Campbell's present destination was the Sandwich Islands, from which he expected to procure a passage to his native country, and the information which he was thus enabled to obtain respecting their present state, is both interesting and important. When these islands were first discovered by Captain Cook, in 1778, Terreoboo was king of Owhyhee, and the other islands were under the dominion of their respective chiefs. MaihaMaiha or Tamaahmaah, the present chief, was the nephew of Terreoboo. By a series of revolutions not very clearly ascertained, and by a train of enterprises wisely planned, and executed

with skill and intrepidity, Tamaahmaah has made himself master of the whole groupe, excepting the Islands of Atooi and Oneehow, and of these he is supposed to meditate the conquest. This extraordinary man has neglected nothing that might tend to enlarge and consolidate his power. He holds out every inducement in his power to Europeans; he treats them with the utmost confidence and kindness, and when they express any wish to quit his service, they are free to follow their inclinations. When Campbell asked his permission to return, he first inquired if he was dissatisfied with his treatment, and on receiving for answer, that there was no other motive than an anxiety to revist former scenes, and to renew old friendships, he said, in Campbell's version of his idiom, " if his belly told him "to go, he would do it; and that if mine told me so, I was at "liberty."
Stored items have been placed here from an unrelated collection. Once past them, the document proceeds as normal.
(** The three stores that put [a] back in its place above [b]. *)
Lemma wp_lower h h4 T' p' ls' pp npp ps0 i a na b nb :
  heap_ok h → nodes h !! pp = Some npp → subnodes npp = Some (Some <$> ps0) → ps0 !! i = Some (Some a) →
  nodes h !! a = Some na → nodes h !! b = Some nb → parent na = Some pp → parent nb = Some a →
  b ≠ pp → b ≠ a → a ≠ pp → made T' p' ls' (set_nodes (graft_nodes (nodes h) pp npp ps0 i a na b nb) h) h4 →
  wp (_ ← write_subnode (Some pp) (Z.of_nat i) (Some a);
      _ ← store (Some a) (set_parent (Some pp));
      store (Some b) (set_parent (Some a))) h4
    (λ _ h', made T' p' ls' h h' ∧ ∀ y, y ∈ ls' → nodes h' !! y = nodes h4 !! y).
Proof.
  intros Hok Hpp Hsub Hi Ha Hb Hpa Hpb Hbpp Hba Happ Hmd. set (m3 := graft_nodes _ _ _ _ _ _ _ _ _) in *.
  destruct (graft_nodes_lookup (nodes h) pp npp ps0 i a na b nb) as (Mb & Mpp & Ma & Mo); try done.
  fold m3 in Mb, Mpp, Ma, Mo. pose proof (graft_nodes_ok h pp npp ps0 i a na b nb Hok Ha Hpp Hb) as Hok3.
  assert (∀ y n, m3 !! y = Some n → nodes h4 !! y = Some n ∧ y ∉ ls') as Hold.
  { intros y n Hy. assert (y ∉ ls') as Hny by (by eapply made_old).
    split; [|done]. by rewrite (md_same _ _ _ _ _ Hmd) by done. }
  pose proof (Hold _ _ Mb) as [Hb4 Hbl]. pose proof (Hold _ _ Mpp) as [Hpp4 Hppl]. pose proof (Hold _ _ Ma) as [Ha4 Hal].
  apply wp_bind. eapply wp_write_subnode; [done|done|rewrite length_insert, length_fmap; apply lookup_lt_Some in Hi; lia|].
  apply wp_bind. eapply wp_store; [simpl; by rewrite lookup_insert_ne|].
  eapply wp_store; [simpl; by rewrite !lookup_insert_ne by done|]. simpl. rewrite Nat2Z.id.
  set (h7 := set_nodes _ _).
  assert (∀ y, y ∈ ls' → nodes h7 !! y = nodes h4 !! y) as Hcopy.
  { intros y Hy. simpl. by rewrite !lookup_insert_ne by (by intros ->). }
  split; [|done]. destruct Hmd as [M1 M2 M3 M4 M5 M6 M7]. split; try done.
  - intros y Hy. simpl.
    destruct (decide (y = b)) as [->|]; [rewrite lookup_insert_eq|rewrite lookup_insert_ne by done].
    { rewrite Hb. f_equal. destruct nb. simpl in *. by subst. }
    destruct (decide (y = a)) as [->|]; [rewrite lookup_insert_eq|rewrite lookup_insert_ne by done].
    { rewrite Ha. f_equal. destruct na. simpl in *. by subst. }
    destruct (decide (y = pp)) as [->|]; [rewrite lookup_insert_eq|rewrite lookup_insert_ne by done].
    { rewrite Hpp. f_equal. rewrite list_insert_insert_eq. rewrite list_insert_id by (by rewrite list_lookup_fmap, Hi).
      rewrite <- Hsub. by destruct npp. }
    rewrite M2 by done. simpl. by apply Mo.
  - apply (heap_ok_update h4 (nodes h7)); [done|]. intros l [n Hn]. simpl in Hn.
    repeat (apply lookup_insert_Some in Hn as [[<- _]|[_ Hn]]; [by eexists|]). by eexists.
Qed.

Lemma recursive_trimming_ok (w : world R) T p t ls e a :
  stored (w_heap w) T p t ls → is_recursion_edge (nodes (w_heap w)) ls e → e_parent e = Some a →
  wp (recursive_trimming (Some T) e) w (λ T' w', ∃ h' π k b va vb, w' = set_heap h' w ∧ e = Edge (Some a) (Some b) (Z.of_nat k) ∧
    loc_at (nodes (w_heap w)) p π = Some a ∧ loc_at (nodes (w_heap w)) p (π ++ [k]) = Some b ∧ gget t π = Some va ∧ gsubs va !! k = Some (Some vb) ∧
    gid va = gid vb ∧ new_tree (gput t π vb) T' (w_heap w) h').
Proof.
  intros [Hok (x & Hx & Hroot) Hs Hnd] He Hea. set (h := w_heap w) in *.
  pose proof He as (a' & ? & na & ? & ? & ? & -> & Ha & _ & Hna & _). simpl in Hea. injection Hea as ->.
  destruct (node_cases _ _ _ _ _ _ Hs Hnd Ha Hna) as [(-> & Hpar & _)|(π & pp & npp & ps0 & i & va & la & rest & F & Hpar & _)].
  - destruct (edge_ends_of _ _ _ _ _ _ (Edge _ _ _) Hs eq_refl He) as (b & k & na' & nb & ps & lss & vb & lb & Heq & E & -> & Hgid & _).
    injection Heq as -> Hoff. pose proof (loc_at_child _ _ _ _ _ _ _ _ _ _ _ _ E) as Hb. destruct E as [E1 E2 E3 E4 E5 E6 E7 E8]. simplify_eq.
    unfold recursive_trimming. simpl. apply wp_bind, wp_on_heap. eapply wp_load; [done|]. rewrite Hpar.
    apply wp_bind, wp_on_heap, (wp_tree_create Hmem). apply wp_bind, wp_on_heap.
    apply NoDup_cons in Hnd as [_ Hnd]. destruct (NoDup_concat_lookup _ _ _ Hnd E6) as [Hndb _].
    eapply wp_mono; [apply (node_clone_ok Hmem _ true (Some p) b vb lb); [by apply heap_ok_new_tree|done|done]|].
    intros ? h2 (g & lg & -> & Hg & Hndg & Hsg). apply wp_bind, wp_on_heap.
    eapply wp_store_tree; [simpl; rewrite (g_trees _ _ _ Hg); apply lookup_insert_eq|]. apply wp_ret.
    eexists _, [], k, b, t, vb. split; [done|]. split; [by f_equal|]. do 5 (split; [done|]). exists (next_loc h), g, lg.
    split; [done|]. split; [by apply created_made|done].
  - assert (shape true (nodes h) (Some pp) a va la) as Hsa by apply F.
    destruct (edge_ends_of _ _ _ _ _ _ (Edge _ _ _) Hsa eq_refl He) as (b & k & na' & nb & ps & lss & vb & lb & Heq & E & Hla & Hgid & _).
    injection Heq as -> Hoff. pose proof (loc_at_child _ _ _ _ _ _ _ _ _ _ _ _ E) as Hbk. destruct (lift_shape _ _ _ _ _ _ _ _ _ _ _ _ _ _ _ _ _ _ _ _ _ F Hnd E Hla) as (ls3 & Hs3 & Hnd3).
    destruct E as [E1 E2 E3 E4 E5 E6 E7 E8]. assert (na' = na) as -> by congruence. clear E1.
    pose proof (focus_NoDup F Hnd) as (Hndla & Hdis & _)%NoDup_app. rewrite Hla in Hndla, Hdis.
    apply NoDup_cons in Hndla as [Hal Hndl].
    assert (b ∈ concat lss) as Hbl by (eapply concat_lookup_elem; [done|]; by eapply shape_head).
    assert (b ≠ a) as Hba by (intros ->; done).
    assert (a ≠ pp) as Happ by (intros ->; apply (Hdis pp); [left|apply F]).
    assert (b ≠ pp) as Hbpp by (intros ->; apply (Hdis pp); [by right|apply F]).
    assert (parent nb = Some a) as Hparb.
    { pose proof E8 as (nb' & ? & ? & Hnb' & Hisb & _ & _)%shape_unfold. simplify_eq.
      by apply (is_parent _ _ _ _ _ Hisb). }
    unfold recursive_trimming. cbn [e_parent e_subnode].
    apply wp_bind, wp_on_heap. eapply wp_load; [done|]. rewrite Hpar.
    apply wp_bind, wp_on_heap. eapply wp_store; [done|].
    apply wp_bind, wp_on_heap.
    eapply (wp_parent_edge _ a na pp npp ps0 i); [simpl; by rewrite lookup_insert_ne|done| |apply F..|].
    { simpl. rewrite lookup_insert_ne by done. apply F. }
    cbn [subnode_offset].
    apply wp_bind, wp_on_heap. eapply wp_store; [simpl; by rewrite lookup_insert_ne|].
    apply wp_bind, wp_on_heap. eapply wp_write_subnode.
    { simpl. rewrite !lookup_insert_ne by done. apply F. } { apply F. }
    { rewrite length_fmap. pose proof (focus_bound F). lia. }
    apply wp_bind, wp_on_heap.
    eapply wp_store; [simpl; rewrite !lookup_insert_ne by done; apply lookup_insert_eq|].
    rewrite Nat2Z.id. cbn [w_heap set_heap nodes set_nodes trees files next_loc].
    rewrite (lift_nodes (nodes h)) by done. set (m3 := graft_nodes _ _ _ _ _ _ _ _ _) in *.
    assert (heap_ok (set_nodes m3 h)) as Hok3 by (apply graft_nodes_ok; [done|done|apply F|done]).
    apply wp_bind, wp_on_heap. apply (wp_tree_clone Hmem (set_nodes m3 h) T x true None p (gput t π vb) ls3); try done.
    intros T' p' ls' h4 Hmd Hnd' Hs'. apply wp_on_heap3.
    eapply wp_mono; [eapply (wp_lower h h4 T' p' ls' pp npp ps0 i a na b nb); try done; apply F|].
    intros [] h' [Hm Hcopy]. eexists h', π, k, b, va, vb. split; [done|]. split; [by f_equal|]. split; [apply F|].
    split; [by rewrite (loc_at_snoc _ _ _ _ a) by apply F|]. split; [apply F|].
    do 2 (split; [done|]). exists T', p', ls'. split; [done|]. split; [done|]. split; [done|]. by eapply shape_frame.
Qed.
He has workmen of various descriptions, both native and European; his guards are armed with musquets, and go through a regular exercise; his navy amounts to nearly sixty decked vessels, one of which carries sixteen guns, and even among his own subjects, he can command the services of many expert scamen. From the advantageous situation of these islands, they are frequently visited by the ships which cross the Pacific Ocean. They produce vegetables in abundance, and great attention is now paid to the breeding of live stock. The government is despotic, subject, however, to certain prescriptive restraints, which the most uncontrolled monarchs seldom find it safe to break through. The various departments of the administration were confided to different chiefs, who were, themselves under the direction of an elderly chief, of the name of 'Naai.' As this personage exercised the functions of prime minister, the Europeans had given him the nickname of Billy Pitt, and he had taken so great a fancy to the appellation, as to appear by no means pleased when addressed by any other


The principal duties of the executive were, however, entrusted to the priests; by them the revenues were collected, and the laws enforced. Superstition is the most powerful engine by which the latter purpose is effected; actual punishment being rare. I knew only one instance of capital punishment; which was that of a man who had violated the sanctity of the Morai. Having got drunk, he quitted it during taboo time, and entered the house of a woman. He was immediately seized, and carried back to the Morai, where his eyes were put out. After remaining two days in this state, he was strangled, and his body exposed before the principal idol.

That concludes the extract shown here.